You want to make a model of something that you've seen in a film, but it's round and has lovely compound curves and you don't have a lathe. Don't worry, this instructable will show you how you can use a simple profile and some car resin filler to get a lovely round shape with out using any machines at all.

For me I used it to make this alethiometer from the book Northern Lights (aka the Golden Compass in the US) and shortly to be released as this Christmas's big hit, the Golden Compass. Which looking at the trailers is a mixture of Riven (the game for those that know), Steam Punk and a bit of Round the World in 80 Days thrown in for good measure.

Full instructions on how to use this instructable to make a Golden Compass can be found on my website dadcandohere, including free printable templates for all the graphics and an accurate profile template guide.

But then you can make loads of round things using this method... I'm sure you'll think of them. Post pictures here if you do, we'd love to see them.

Step 1: Make the Basic Shape

In this case I wanted a flat disc a little bit like a large ice hocky puck or in fact a pocket watch, to match the shape of the device drawn on the front of the book. I made my basic shape out of cardboard, but really you can make it out of anything.

Model Maker's TIP #1

If you model is of something that has weight, i.e. it is made out of metal, plan to fill it with some ballast. This will make the final model much more realistic and fool people into thinking that it has been made out of metal, or has more of a quality feel to it. But be careful not to stick anything over the centre hole area, you are going to need to be able to poke something through the card right there in the next step.

In this case I cut two discs and then used up right spacers to make sure they were at a constant space apart and then wrapped a piece of card round the assembly to give me the disc shape.

Step 2: Make and Insert a Spindle

Using a piece of straight coat hanger wire push it through the cardboard disc so that it is on the axis of the shape you want to "turn", i.e. it is as close as possible to being at right angles with the top and bottom surfaces. If you have trouble pushing it through, make a (very) small nick in the surface with a craft knife first (just to break the surface) and to get started.

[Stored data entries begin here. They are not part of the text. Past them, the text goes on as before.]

(* ===== verification/DispatcherProofs.v ===== *)
(** * Invariants of the command dispatcher

    What every transition of CommandDispatcher.v keeps: the identifiers in
    flight are distinct ([ids_inv]), the adapter's mutex is held exactly by
    the call that is inside the adapter ([mutex_inv]), every command has the
    parameters of its type and succeeds only through the adapter
    ([commands_inv]), and the flags agree with the phase of the shutdown
    ([phase_inv]).  The transitions of the queue enter through the lemmas of
    QueueClient.v. *)

From Stdlib Require Import SpecFloat.
From S2P Require Import Prelude Command Workers TaskStore CommandQueue QueueClient RobotState.
From S2P Require Import SafetyValidator CommandValidation CommandDispatcher.

Open Scope Z_scope.

(* ------------------------------------------------------------------ *)
(** ** Calls of [Dispatch] *)

Lemma dispatch_at_sync n c d s :
  dispatch_at (SyncCaller n) s = Some (c, d) ↔ calls s !! n = Some (mkCall c (Dispatching d)).
Proof.
  simpl. split.
  - destruct (calls s !! n) as [[c' [d'|r]]|]; naive_solver.
  - by intros ->.
Qed.

Lemma dispatch_at_async c d s :
  dispatch_at AsyncCaller s = Some (c, d) ↔ ∃ now, worker_call s = Some (mkWorkerCall c now d).
Proof.
  simpl. split.
  - destruct (worker_call s) as [[]|]; naive_solver.
  - by intros [now ->].
Qed.

(** What [dispatch_at] reads. *)
Lemma dispatch_at_ext who s s' :
  calls s' = calls s → worker_call s' = worker_call s → dispatch_at who s' = dispatch_at who s.
Proof. intros Hc Hw. destruct who; simpl; by rewrite ?Hc, ?Hw. Qed.

Lemma dispatch_at_set who who' c d0 d s :
  dispatch_at who s = Some (c, d0) →
  dispatch_at who' (set_dispatch who c d s) =
    if decide (who = who') then Some (c, d) else dispatch_at who' s.
Proof.
  destruct who as [n|].
  - intros Hn%dispatch_at_sync. destruct who' as [n'|]; [|done]. simpl.
    pose proof (lookup_lt_Some _ _ _ Hn). case_decide as Heq; simplify_eq.
    + by rewrite list_lookup_insert_eq.
    + rewrite list_lookup_insert_ne; [done|congruence].
  - intros [now Hw]%dispatch_at_async. destruct who' as [n'|]; [done|]. simpl. by rewrite Hw.
Qed.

It should be a nice snug fit, but be able to turn. This is what you are going to stick you profile on to.

Step 3: Stick a Rough Handle on the Bottom

Model Maker's tip #2 Think how you are going to hold the project while you make it!

Model makers often run into into the problem of how to hold something small or fiddly or awkward shaped when making, finishing or painting a model. The way they get round it is they stick a handle on to the model that they are going to remove later in a place that no one will look, or in a place where the mark left when the handle is removed can be covered up later.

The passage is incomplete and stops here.